Background: Apical sparing in longitudinal strain imaging is a recognized feature of cardiac amyloidosis (CA) but is often obtained visually without clearly defined quantitative parameters. We aimed to assess the diagnostic potential of multiple novel quantitative strain-derived ratios to differentiate transthyretin cardiac amyloidosis (ATTR-CM) from non-amyloidosis heart failure.
Methods: In this retrospective single-center study, biopsy- or scintigraphy-confirmed ATTRwt-CM patients were compared with non-CA HFpEF/HFmrEF controls of similar age, sex, and ejection fraction. Global, basal, mid-, and apical longitudinal strain values were recalculated from raw echocardiographic images. The primary endpoint was the Apical Sparing Ratio (ASR = apical / (mid + basal). In total, nine strain-derived ratios were analyzed, including four innovative indices, notably the Relative Apical Retention (RAR = (apical - basal) / GLS) and the Apical-to-Basal-to-Global Ratio (ABG= (apical / basal) / GLS). Depending on data distribution, unpaired Student’s t-test or Mann–Whitney U-test were applied. Receiver-operating-characteristic (ROC) curves were used to evaluate diagnostic performance with area under the curve (AUC) determination. Data are shown as mean ± standard deviation or median (interquartile range). The study was approved by the Ethics Committee of the University of Duisburg–Essen, Germany (25-12656-BO).
Results: A total of 172 patients were included (mean age 80 ± 4 years, 84 % male patients). Median left ventricular ejection fraction (LVEF) was 55 % (49-59) without significant variation between both groups (p = 0.311).

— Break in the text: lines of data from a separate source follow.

(** An empty list of segments is an error. *)
Lemma add_to_tree_no_segment (t : tree) (path : str) :
  add_to_tree t [] path = None.
Proof. reflexivity. Qed.

(** ** Rendering the tree *)

Lemma children_match (A : Type) (t : tree) (f : dict tree -> list A) :
  f [] = [] ->
  match children t with Some c => f c | None => [] end
  = f (children_or_empty t).
Proof. intros H. unfold children_or_empty. now destruct (children t). Qed.

(** [render_tree] in the order of the source: the subfolders are sorted,
    then each one is rendered. *)
Lemma render_tree_eq (lower : str -> str) (t : tree) (prefix : str)
    (open_root : bool) :
  render_tree lower t prefix open_root
  = let folders :=
      sorted (fun item => lower (fst item)) (children_or_empty t) in
    let files :=
      sorted (fun item => lower (name item)) (files_or_empty t) in
    join [10%N]
      ([lit "<ul>"]
       ++ flat_map
            (fun item =>
               folder_parts open_root
                 (fst item,
                  render_tree lower (snd item)
                    (prefix ++ fst item ++ lit "/") false))
            folders
       ++ map file_part files
       ++ [lit "</ul>"]).
Proof.
  destruct t as [c f]. cbv zeta.
  change (render_tree lower (Tree c f) prefix open_root)
    with (join [10%N]
            ([lit "<ul>"]
             ++ flat_map (folder_parts open_root)
                  (sorted (fun item => lower (fst item))
                     (match children (Tree c f) with
                      | Some c =>
                          map (fun item : str * tree =>
                                 (fst item,
                                  render_tree lower (snd item)
                                    (prefix ++ fst item ++ lit "/") false))
                            c
                      | None => []
                      end))
             ++ map file_part
                  (sorted (fun item => lower (name item))
                     (files_or_empty (Tree c f)))
             ++ [lit "</ul>"])).
  rewrite (children_match _ (Tree c f)
             (map (fun item : str * tree =>
                     (fst item,
                      render_tree lower (snd item)
                        (prefix ++ fst item ++ lit "/") false))))
    by reflexivity.
  rewrite (sorted_map _ _ (fun item : str * str => lower (fst item))).
  cbn [fst]. rewrite flat_map_concat_map, map_map, <- flat_map_concat_map.
  reflexivity.
Qed.

(** C6, as the program has it.  At every node, [render_tree] writes the
    entries of the subfolders, each with the rendering of its subtree,
    and after them the entries of the files; the subfolders are in
    non-decreasing order of their lowercased names, and the files in
    non-decreasing order of their lowercased stored names, extension
    included. *)
Theorem render_tree_sorted (lower : str -> str) (t : tree) (prefix : str)
    (open_root : bool) :
  exists folders files,
    Permutation folders (children_or_empty t)
    /\ Permutation files (files_or_empty t)
    /\ StronglySorted (key_le (fun item => lower (fst item))) folders
    /\ StronglySorted (key_le (fun item => lower (name item))) files
    /\ render_tree lower t prefix open_root
       = join [10%N]
           ([lit "<ul>"]
            ++ flat_map
                 (fun item =>
                    folder_parts open_root
                      (fst item,
                       render_tree lower (snd item)
                         (prefix ++ fst item ++ lit "/") false))
                 folders
            ++ map file_part files
            ++ [lit "</ul>"]).
Proof.
  exists (sorted (fun item => lower (fst item)) (children_or_empty t)),
    (sorted (fun item => lower (name item)) (files_or_empty t)).
  split; [apply Permutation_sym, sorted_perm|].
  split; [apply Permutation_sym, sorted_perm|].
  split; [apply sorted_sorted|]. split; [apply sorted_sorted|].
  apply render_tree_eq.
Qed.

(** C6 as stated fails for the names that are shown: [Fire Simple] is
    listed before [Fire], because the files are sorted with their
    extension and a space comes before a dot. *)
Lemma render_tree_shown_names_unsorted :
  render_tree lower_ascii (Tree None (Some fire_files)) [] false
  = tpl "<ul>
<li><a href='models/Fire Simple.html' target='_blank' rel='noopener'><img class='icon file-icon' src='assets/model.png' alt='' />Fire Simple</a></li>
<li><a href='models/Fire.html' target='_blank' rel='noopener'><img class='icon file-icon' src='assets/model.png' alt='' />Fire</a></li>
</ul>"
  /\ map display_name (sorted (fun item => lower_ascii (name item)) fire_files)
     = [lit "Fire Simple"; lit "Fire"]
  /\ leb (lower_ascii (lit "Fire Simple")) (lower_ascii (lit "Fire")) = false.
Proof. repeat split; vm_compute; reflexivity. Qed.


(** ** The order of insertion *)

Lemma files_at_cons (k : str) (r : list str) (t : tree) :
  files_at (k :: r) t
  = match dict_get k (children_or_empty t) with
    | Some s => files_at r s
    | None => None
    end.
Proof.
  unfold files_at. cbn [node_at].
  now destruct (dict_get k (children_or_empty t)).
Qed.

Lemma files_at_empty (r : list str) :
  files_at r (Tree None None) = match r with [] => Some [] | _ => None end.
Proof. destruct r; reflexivity. Qed.

Lemma path_prefix_same (q fs : list str) :
  same_path q fs = true -> path_prefix q fs = true.
Proof.
  revert fs; induction q as [|a q IH]; intros [|b fs]; simpl; try easy.
  intros H. apply andb_true_iff in H as [-> H]. now apply IH.
Qed.

(** What [add_to_tree] does to the leaf records of every folder. *)
Lemma files_at_add (fs : list str) (leaf path : str) (t t' : tree)
    (q : list str) :
  add_to_tree t (fs ++ [leaf]) path = Some t' ->
  files_at q t'
  = after_add fs {| name := leaf; path := path |} q (files_at q t).
Proof.
  revert t t' q; induction fs as [|f fs IH]; intros t t' q H.
  - simpl app in H. rewrite add_to_tree_leaf in H. injection H as <-.
    destruct q as [|k r]; [reflexivity|].
    destruct t as [c fl]. reflexivity.
  - simpl app in H. rewrite add_to_tree_folder in H by apply app_leaf_not_nil.
    destruct (add_to_tree (subtree_or_empty f t) (fs ++ [leaf]) path)
      as [s'|] eqn:Hs; [|discriminate].
    injection H as <-.
    destruct q as [|k r]; [reflexivity|].
    rewrite !files_at_cons. cbn [children_or_empty children].
    unfold after_add. cbn [same_path path_prefix].
    destruct (eqb_spec k f) as [->|N]; cbn [andb].
    + rewrite dict_get_set_same, (IH _ _ r Hs). unfold after_add.
      unfold subtree_or_empty.
      destruct (dict_get f (children_or_empty t)) as [s|]; [reflexivity|].
      rewrite files_at_empty.
      destruct r as [|x r]; [reflexivity|].
      destruct (same_path (x :: r) fs); [reflexivity|].
      destruct (path_prefix (x :: r) fs); reflexivity.
    + rewrite dict_get_set_other by exact N.
      now rewrite children_with_other.
Qed.

Lemma same_items_refl (a : option (list file_item)) : same_items a a.
Proof. destruct a; simpl; auto. Qed.
(** The loop of [EventLoop], one [LoopInput] per turn.  When the inputs are
    used up and no signal has asked for the exit, the process stays in
    [recv]. *)
Fixpoint EventLoop_loop (script : list LoopInput) (recv_buffer : list byte)
  : M Z :=
  match script with
  | [] =>
      fun m => if should_exit m =? 0 then (Blocked, m) else (Ok 1, m)
  | turn :: rest =>
      (if sigint_before_test turn then SignalHandler SIGINT else ret tt) ;;
      stop <- (fun m => (Ok (negb (should_exit m =? 0)), m)) ;;
      if (stop : bool) then ret 1 else
      (if sigint_in_recv turn then SignalHandler SIGINT else ret tt) ;;
      '(recv_buffer', bytes_read) <- recv recv_buffer (recv_outcome turn) ;;
      if bytes_read <? 0 then
        printf "Error receiving wayland message: %s" [AErrno] ;;
        ret 0
      else
      r <- ProcessWaylandEvents recv_buffer' (u32 bytes_read) ;;
      if r =? 0 then
        printf "Error handling wayland messages." [] ;;
        ret 0
      else
      done <- BindingDone ;;
      s <- get_app ;;
      created <-
        (if negb (done =? 0) && (surface_id s =? 0) then
           r1 <- CreateSurface ;;
           if r1 =? 0 then
             printf "Error creating surface." [] ;;
             ret false
           else
             r2 <- CommitSurface ;;
             if r2 =? 0 then
               printf "Error initially committing surface." [] ;;
               ret false
             else
               printf "Created surface." [] ;;
               ret true
         else ret true) ;;
      if negb created then ret 0 else
      s' <- get_app ;;
      rendered <-
        (match surface_state s' with
         | ACKED_CONFIGURE =>
             r3 <- RenderFrame ;;
             if r3 =? 0 then
               printf "Error rendering a frame." [] ;;
               ret false
             else ret true
         | _ => ret true
         end) ;;
      if negb rendered then ret 0 else
      EventLoop_loop rest recv_buffer'
  end.

Definition EventLoop (script : list LoopInput) : M Z :=
  (* uint8_t recv_buffer[4096]; memset(recv_buffer, 0, ...) *)
  EventLoop_loop script (repeat x00 4096).

Definition CleanupState : M unit :=
  s <- get_app ;;
  (if socket_fd s >=? 0 then io (Close (socket_fd s)) else ret tt) ;;
  (if shm_fd s >=? 0 then
     io (Munmap (image_buffer s) (image_buffer_size s)) ;;
     io (Close (shm_fd s))
   else ret tt) ;;
  modify_app (fun _ => set_shm_fd (-1) (set_socket_fd (-1) zero_state)).

(** [main]: the value it returns is the exit status of the process. *)
Definition main (script : list LoopInput) : M Z :=
  (fun m => (Ok tt, with_should_exit 0 m)) ;;
  modify_app (fun _ => set_shm_fd (-1) (set_socket_fd (-1) zero_state)) ;;
  fd <- GetWaylandConnection ;;
  modify_app (set_socket_fd fd) ;;
  if fd <=? 0 then ret 1 else
  modify_app (set_width IMAGE_WIDTH) ;;
  modify_app (set_height IMAGE_HEIGHT) ;;
  modify_app (fun s => set_stride (u32 (width s * COLOR_CHANNELS)) s) ;;
  modify_app (fun s => set_image_buffer_size (u32 (stride s * height s)) s) ;;
  r1 <- OpenSharedMemoryObject ;;
  if r1 =? 0 then CleanupState ;; ret 1 else
  r2 <- GetWaylandDisplayRegistry ;;
  if r2 =? 0 then CleanupState ;; ret 1 else
  io Sigaction ;;
  if negb (sigaction_result env =? 0) then
    printf "Error setting SIGINT handler: %s" [AErrno] ;;
    CleanupState ;;
    ret 1
  else
  printf "Running. Press Ctrl+C to exit." [] ;;
  result <- EventLoop script ;;
  (if result =? 0 then printf "The event loop exited with an error." []
   else printf "The event loop ended normally." []) ;;
  CleanupState ;;
  ret 0.

End Client.

(** The exit status of the process, when it has ended. *)
Definition exit_status (r : result Z) : option Z :=
  match r with
  | Ok status => Some status
  | Exit status => Some status
  | _ => None
  end.

(** ** Vocabulary of the statements *)

(** The header found at an offset of a buffer: object identifier, opcode and
    declared total size. *)
Definition header_at (buffer : list byte) (off : Z) : option (Z * Z * Z) :=
  match ReadUint32 buffer off with
  | None => None
  | Some (oid, off1) =>
      match ReadUint32 buffer off1 with
      | None => None
      | Some (w, _) => Some (oid, Z.land w 65535, Z.shiftr w 16)
      end
  end.

(** Lines the dispatcher prints. *)
Definition invalid_size_line (size : Z) : IOEvent :=
  Printf "Got invalid wayland message size: %d" [AInt (s32 size)].
Definition unsupported_line (e : ParsedWaylandEvent) : IOEvent :=
  Printf "Handling opcode %d on object %u is not supported!"
    [AInt (opcode e); AInt (object_id e)].
Definition handling_error_line (e : ParsedWaylandEvent) : IOEvent :=
  Printf "Error handling Wayland op %u on object %u."
    [AInt (opcode e); AInt (object_id e)].
Definition overflow_line (e : ParsedWaylandEvent) (size : Z) : IOEvent :=
  Printf ("A message with a body of %d bytes overflowed the buffer "
          ++ "containing %d bytes.")
    [AInt (payload_size e); AInt (s32 size)].
Definition batch_error_line : IOEvent :=
  Printf "Error handling wayland messages." [].
Definition short_toplevel_line (e : ParsedWaylandEvent) : IOEvent :=
  Printf "Invalid payload size for xdg_toplevel configure: %d"
    [AInt (payload_size e)].
Definition toplevel_size_line (w h : Z) : IOEvent :=
  Printf "Got xdg toplevel configure event. W=%d, H=%d"
    [AInt (s32 w); AInt (s32 h)].

(** Some handler of [HandleWaylandEvent] takes the event. *)
Definition known_handler (s : ApplicationState) (e : ParsedWaylandEvent)
  : bool :=
  is_registry_global s e || is_display_error e || is_ping s e
  || is_surface_configure s e || is_toplevel_configure s e
  || is_shm_format s e.

(** The configure handler of the top-level object is the one that takes the
    event. *)
Definition reaches_toplevel_configure (s : ApplicationState)
    (e : ParsedWaylandEvent) : bool :=
  negb (is_registry_global s e) && negb (is_display_error e)
  && negb (is_ping s e) && negb (is_surface_configure s e)
  && is_toplevel_configure s e.

(** All three required roles hold a bound identifier. *)
Definition roles_bound (s : ApplicationState) : bool :=
  negb (shm_id s =? 0) && negb (compositor_id s =? 0)
  && negb (xdg_wm_base_id s =? 0).

(** The order of the surface states. *)
Definition rank (st : SurfaceState) : Z :=
  match st with
  | NONE => 0
  | ACKED_CONFIGURE => 1
  | SURFACE_ATTACHED => 2
  end.

(** The things that happen to the [ApplicationState] during a run, as the
    calls that [EventLoop] and [ProcessWaylandEvents] make. *)
Inductive Op : Type :=
| OpHandle (e : ParsedWaylandEvent)
| OpBatch (buffer : list byte) (buffer_size : Z)
| OpBindingDone
| OpCreateSurface
| OpCommitSurface
| OpRenderFrame.

Definition run_op (env : Env) (op : Op) : M Z :=
  match op with
  | OpHandle e => HandleWaylandEvent env e
  | OpBatch buffer buffer_size => ProcessWaylandEvents env buffer buffer_size
  | OpBindingDone => BindingDone
  | OpCreateSurface => CreateSurface env
  | OpCommitSurface => CommitSurface env
  | OpRenderFrame => RenderFrame env
  end.

(** A sequence of such calls, with the values they return. *)
Fixpoint run_ops (env : Env) (ops : list Op) : M (list Z) :=
  match ops with
  | [] => ret []
  | op :: rest =>
      r <- run_op env op ;;
      rs <- run_ops env rest ;;
      ret (r :: rs)
  end.

Definition is_BindingDone (op : Op) : bool :=
  match op with
  | OpBindingDone => true
  | _ => false
  end.

(** Some call of [BindingDone] in the sequence returned 1. *)
Fixpoint answered_done (ops : list Op) (rs : list Z) : bool :=
  match ops, rs with
  | op :: ops', r :: rs' =>
      (is_BindingDone op && (r =? 1)) || answered_done ops' rs'
  | _, _ => false
  end.

(** [n] further calls of the allocator after a first one; the value is that
    of the last call. *)
Definition NextWaylandID_after (n : N) : M Z :=
  N.iter n (fun later => _ <- NextWaylandID ;; later) NextWaylandID.

(** An environment in which every system call succeeds and every [send]
    transmits all its bytes. *)
Definition friendly_env : Env :=
  {| getenv_XDG_RUNTIME_DIR := Some (lit "/run/user/1000");
     getenv_WAYLAND_DISPLAY := None;
     socket_result := 3;
     connect_result := 0;
     time_now := 1700000000;
     shm_open_result := 4;
     shm_unlink_result := 0;
     ftruncate_result := 0;
     mmap_succeeds := true;
     sigaction_result := 0;
     send_result := fun _ data => zlen data;
     sendmsg_result := fun _ data => zlen data;
     stack_junk := xcc |}.

(** A turn of the event loop without signal. *)
Definition quiet_turn (got : RecvOutcome) : LoopInput :=
  {| sigint_before_test := false; sigint_in_recv := false;
     recv_outcome := got |}.

(** A message a caller may hand to [WriteWaylandMessage]: identifier and
    opcode fit their fields, and the payload pointer has [payload_size]
    bytes behind it ([NULL] only for an empty payload). *)
Definition well_formed_message (src : ParsedWaylandEvent) : Prop :=
  0 <= object_id src < 4294967296 /\
  0 <= opcode src < 65536 /\
  0 <= payload_size src /\
  match payload src with
  | Some view => payload_size src <= zlen view
  | None => payload_size src = 0
  end.

(** Whatever the outcome of [c], the application state it leaves is related
    by [R] to the one it started from. *)
Definition respects (R : ApplicationState -> ApplicationState -> Prop)
    {A} (c : M A) : Prop :=
  forall m, R (app m) (app (snd (c m))).

(** The two fields that the properties below follow are left alone. *)
Definition same_tracked (s s' : ApplicationState) : Prop :=
  binding_done s' = binding_done s /\ surface_state s' = surface_state s.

Mean global longitudinal strain (GLS) was lower in ATTRwt-CM patients compared to non-CA controls (−14.03 ± 2.82 % vs. −18.38 ± 2.86 %; p < 0.001). Both basal strain (ATTRwt-CM -8.02 % [-5.83 to -11.14] vs. non-CA control -18.03 % [-14.27 to -20.76], p < 0.001) and midventricular longitudinal strain values (ATTRwt-CM -12,38 % [-10,60 to -14,89] vs. non-CA control -17 % [-15,34 to -19,38], p < 0.001) were lower in ATTR-CM than in non-CA controls, while apical strain remained similar between groups (p > 0.325). Addressing apical variability through strain-derived ratios enabled a more precise assessment of apical sparing, with all ratios differing significantly between ATTRwt-CM and non-CA controls (ASR: 0.98 [0.75–1.11] vs. 0.53 [0.44–0.67], p < 0.001; RAR: 0.82 ± 0.39 vs. 0.06 ± 0.40 % p < 0.001; ABG: 0.17 [0.12–0.27] vs. 0.06 [0.04–0.08], p < 0.001). ROC analysis revealed the highest discriminatory performance for the ABG (AUC =0.95, 95 % CI 0.92–0.98, p < 0.001) followed by the ASR (AUC = 0.92, 95% CI 0.88–0.96 p < 0.001) and RAR (AUC = 0.92 (95 % CI 0.88–0.96).
Conclusion: The diagnostic assessment of ATTR-CM is often limited by the lack of sufficient objective parameters. In this study, novel strain-derived ratios were introduced to enable a more objective and load-independent quantification of longitudinal strain. All analyzed ratios showed significant differences between the ATTRwt-CM and control groups, with the novel indices ABG and RAR demonstrating excellent diagnostic accuracy, supporting a more objective and quantitative evaluation of ATTR-CM in clinical practice.